--- START ---

(** * Astro DB: the Vite plugin serving the [astro:db] virtual module

    A shallow embedding of [packages/db/src/core/integration/vite-plugin-db.ts]
    and the properties of its resolver, its module content generators and its
    local table re-creation.

    Conventions of the embedding:
    - a JavaScript string is a [string] (a sequence of character codes);
    - [undefined] / [null] results are [None];
    - an [async] function is a state-and-exception computation ([Async]);
      [await] is the monadic bind;
    - everything the plugin imports from modules that are outside this file
      (constants, path and URL helpers, the DDL generators) is a field of the
      [Host] interface. *)

From Stdlib Require Import String Ascii List Bool NArith Lia Sorted Permutation.
From stdpp Require Import base option list strings gmap.
Import ListNotations.

Local Open Scope string_scope.
Local Open Scope list_scope.

(** ** JavaScript built-ins used by the plugin *)

Module JS.

(** [s.startsWith(p)] *)
Definition startsWith (s p : string) : bool := String.prefix p s.

(** [xs.join(sep)] on an array of strings *)
Definition join (sep : string) (xs : list string) : string :=
  String.concat sep xs.

(** [xs.some(p)] *)
Definition some {A} (p : A -> bool) (xs : list A) : bool := existsb p xs.

(** An ordinary object used as a record of own string-keyed properties.
    The list keeps the properties in the order in which they were created
    (the order of the keys in an object literal). *)
Definition Obj (V : Type) : Type := list (string * V).

Definition digit_of (c : ascii) : option N :=
  let n := N_of_ascii c in
  if (48 <=? n)%N && (n <=? 57)%N then Some (n - 48)%N else None.

Fixpoint digits_value (s : string) (acc : N) : option N :=
  match s with
  | EmptyString => Some acc
  | String c r =>
      match digit_of c with
      | Some d => digits_value r (10 * acc + d)%N
      | None => None
      end
  end.

(** A property key is an array index when it is the canonical decimal
    spelling of an integer in [0, 2^32 - 2]. *)
Definition array_index (k : string) : option N :=
  match k with
  | EmptyString => None
  | String c r =>
      if Ascii.eqb c "0"%char then
        match r with EmptyString => Some 0%N | _ => None end
      else
        match digits_value k 0 with
        | Some n => if (n <=? 4294967294)%N then Some n else None
        | None => None
        end
  end.

Definition is_array_index (k : string) : bool :=
  match array_index k with Some _ => true | None => false end.

Fixpoint insert_index {V} (i : N) (e : string * V)
    (l : list (N * (string * V))) : list (N * (string * V)) :=
  match l with
  | [] => [(i, e)]
  | (j, e') :: r =>
      if (i <? j)%N then (i, e) :: l else (j, e') :: insert_index i e r
  end.

Fixpoint sort_index {V} (l : list (N * (string * V))) :
    list (N * (string * V)) :=
  match l with
  | [] => []
  | (i, e) :: r => insert_index i e (sort_index r)
  end.

Fixpoint index_props {V} (o : Obj V) : list (N * (string * V)) :=
  match o with
  | [] => []
  | (k, v) :: r =>
      match array_index k with
      | Some i => (i, (k, v)) :: index_props r
      | None => index_props r
      end
  end.

Definition named_props {V} (o : Obj V) : Obj V :=
  List.filter (fun kv => negb (is_array_index (fst kv))) o.

(** [Object.entries(o)]: own enumerable string-keyed properties in the
    order of OrdinaryOwnPropertyKeys, that is the array-index keys in
    ascending numeric order followed by every other key in creation
    order. *)
Definition Object_entries {V} (o : Obj V) : list (string * V) :=
  List.map snd (sort_index (index_props o)) ++ named_props o.

(** Characters of a JSON string literal, as [JSON.stringify] quotes
    them. *)
Definition dquote_char : ascii := "034"%char.
Definition backslash : ascii := "092"%char.

Definition hex_digit (n : N) : ascii :=
  ascii_of_N (if (n <? 10)%N then 48 + n else 87 + n)%N.

Definition quote_char (c : ascii) : string :=
  let n := N_of_ascii c in
  if (n =? 8)%N then String backslash "b"
  else if (n =? 9)%N then String backslash "t"
  else if (n =? 10)%N then String backslash "n"
  else if (n =? 12)%N then String backslash "f"
  else if (n =? 13)%N then String backslash "r"
  else if (n =? 34)%N then String backslash (String dquote_char EmptyString)
  else if (n =? 92)%N then String backslash (String backslash EmptyString)
  else if (n <? 32)%N then
    String backslash "u00" +:+
    String (hex_digit (n / 16)) (String (hex_digit (n mod 16)) EmptyString)
  else String c EmptyString.

Fixpoint quote_chars (s : string) : string :=
  match s with
  | EmptyString => EmptyString
  | String c r => quote_char c +:+ quote_chars r
  end.

Definition dquote : string := String dquote_char EmptyString.

(** [JSON.stringify(s)] for a string [s] *)
Definition JSON_stringify_string (s : string) : string :=
  dquote +:+ quote_chars s +:+ dquote.

(** [JSON.stringify(xs)] for an array of strings *)
Definition JSON_stringify_strings (xs : list string) : string :=
  "[" +:+ join "," (List.map JSON_stringify_string xs) +:+ "]".

End JS.

(** ** Exceptions and asynchronous computations *)

(** A thrown JavaScript error, identified by its message. *)
Definition Err : Type := string.

Inductive Outcome (A : Type) : Type :=
| Returned (a : A)
| Thrown (e : Err).

Arguments Returned {A} a.
Arguments Thrown {A} e.

Definition obind {A B} (r : Outcome A) (k : A -> Outcome B) : Outcome B :=
  match r with
  | Returned a => k a
  | Thrown e => Thrown e
  end.

(** ** External collaborators *)

(** A WHATWG [URL] object, identified by its serialisation. *)
Record URL : Type := { href : string }.

(** Everything [vite-plugin-db.ts] imports from other modules. The DDL
    generators of [runtime/queries.ts] may throw on a table definition they
    cannot translate. *)
Class Host : Type := {
  (** [core/types.ts]: one table definition *)
  DBTable : Type;
  (** the configuration state read by the late-bound accessors *)
  Session : Type;
  (** [core/consts.ts] *)
  VIRTUAL_MODULE_ID : string;
  DB_PATH : string;
  RUNTIME_IMPORT : string;
  RUNTIME_CONFIG_IMPORT : string;
  (** [runtime/queries.ts] *)
  SEED_DEV_FILE_NAME : list string;
  getCreateTableQuery : string -> DBTable -> Outcome string;
  getCreateIndexQueries : string -> DBTable -> Outcome (list string);
  (** [core/utils.ts] *)
  getDbDirectoryUrl : URL -> URL;
  (** [getRemoteDatabaseUrl] belongs to [core/utils.ts], whose code is
      not available. The generator calls it with no argument: what it
      returns is a property of the process the generator runs in, and
      [with_remote_url] below is the host of a process in which it
      returns another URL. *)
  getRemoteDatabaseUrl : unit -> string;
  (** [node:path], [node:url], [vite] and the [URL] class *)
  path_resolve : string -> string -> string;
  fileURLToPath : URL -> string;
  normalizePath : string -> string;
  URL_new : string -> URL -> URL;
  URL_pathname : URL -> string;
  (** [SQLiteAsyncDialect.escapeName] *)
  escapeName : string -> string;
  (** [JSON.stringify] of a table definition *)
  JSON_stringify_table : DBTable -> string
}.

(** [JSON.stringify(url)]: a [URL] serialises through [toJSON], which is
    its [href]. *)
Definition JSON_stringify_URL (u : URL) : string :=
  JS.JSON_stringify_string (href u).

(** A drizzle [SQL] object made of one raw string chunk. *)
Inductive SQL : Type := sql_raw (text : string).

(** [sql`...`] for a template without interpolation *)
Definition sql_template (text : string) : SQL := sql_raw text.

Definition sql_text (q : SQL) : string := match q with sql_raw t => t end.

(** The handle returned by [createLocalDatabaseClient({ dbUrl })]. *)
Record SqliteDB : Type := { dbUrl : string }.

Definition createLocalDatabaseClient (url : string) : SqliteDB :=
  {| dbUrl := url |}.

(** [db.run(q)]: a statement that is prepared but not executed until it is
    awaited or handed to [db.batch]. *)
Inductive Pending : Type := db_run (db : SqliteDB) (q : SQL).

Definition pending_sql (p : Pending) : SQL := match p with db_run _ q => q end.

(** The database engine behind the client: [db.batch(stmts)] either commits
    all statements or rejects with an error. *)
Class Engine : Type := {
  Store : Type;
  engine_batch : string -> list SQL -> Store -> Outcome unit * Store
}.

(** The calls made during a run, oldest first: a record kept beside the
    state, to tell which operations a computation went through. *)
Inductive Call : Type :=
| Call_recreateTables (db : SqliteDB)
| Call_batch (db : SqliteDB) (stmts : list Pending).

Section Plugin.

Context {H : Host} {E : Engine}.

Definition DBTables : Type := JS.Obj DBTable.

Record World : Type := {
  session : Session;
  store : Store;
  calls : list Call
}.

(** An [async] function body. *)
Definition Async (A : Type) : Type := World -> Outcome A * World.

Definition ret {A} (a : A) : Async A := fun w => (Returned a, w).

Definition throw {A} (e : Err) : Async A := fun w => (Thrown e, w).

Definition await {A B} (m : Async A) (k : A -> Async B) : Async B :=
  fun w =>
    match m w with
    | (Returned a, w') => k a w'
    | (Thrown e, w') => (Thrown e, w')
    end.

Definition lift {A} (r : Outcome A) : Async A := fun w => (r, w).

Definition observe (c : Call) : Async unit :=
  fun w =>
    (Returned tt,
     {| session := session w; store := store w; calls := calls w ++ [c] |}).

(** [await db.batch(stmts)] *)
Definition db_batch (db : SqliteDB) (stmts : list Pending) : Async unit :=
  await (observe (Call_batch db stmts)) (fun _ w =>
    let '(r, s) := engine_batch (dbUrl db) (List.map pending_sql stmts) (store w) in
    (r, {| session := session w; store := s; calls := calls w |})).

(** *** [recreateTables] *)

Definition dropQuery (name : string) : SQL :=
  sql_raw ("DROP TABLE IF EXISTS " +:+ escapeName name).

(** The body of the [for ... of Object.entries(tables)] loop, threading
    the [setupQueries] array. *)
Fixpoint setup_loop (entries : list (string * DBTable))
    (setupQueries : list SQL) : Outcome (list SQL) :=
  match entries with
  | [] => Returned setupQueries
  | (name, table) :: rest =>
      obind (getCreateTableQuery name table) (fun createText =>
      obind (getCreateIndexQueries name table) (fun indexQueries =>
      setup_loop rest
        (setupQueries ++
           dropQuery name :: sql_raw createText :: List.map sql_raw indexQueries)))
  end.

--- END ---

**PROBLEM REQUIREMENTS:**
Every line above from the line with "Inductive SQL : Type" to the line with "Inductive Pending : Type" is wanted, ends included; write them out exactly and add no other line.

**RESULT FOR THIS EXERCISE:**
Inductive SQL : Type := sql_raw (text : string).

(** [sql`...`] for a template without interpolation *)
Definition sql_template (text : string) : SQL := sql_raw text.

Definition sql_text (q : SQL) : string := match q with sql_raw t => t end.

(** The handle returned by [createLocalDatabaseClient({ dbUrl })]. *)
Record SqliteDB : Type := { dbUrl : string }.

Definition createLocalDatabaseClient (url : string) : SqliteDB :=
  {| dbUrl := url |}.

(** [db.run(q)]: a statement that is prepared but not executed until it is
    awaited or handed to [db.batch]. *)
Inductive Pending : Type := db_run (db : SqliteDB) (q : SQL).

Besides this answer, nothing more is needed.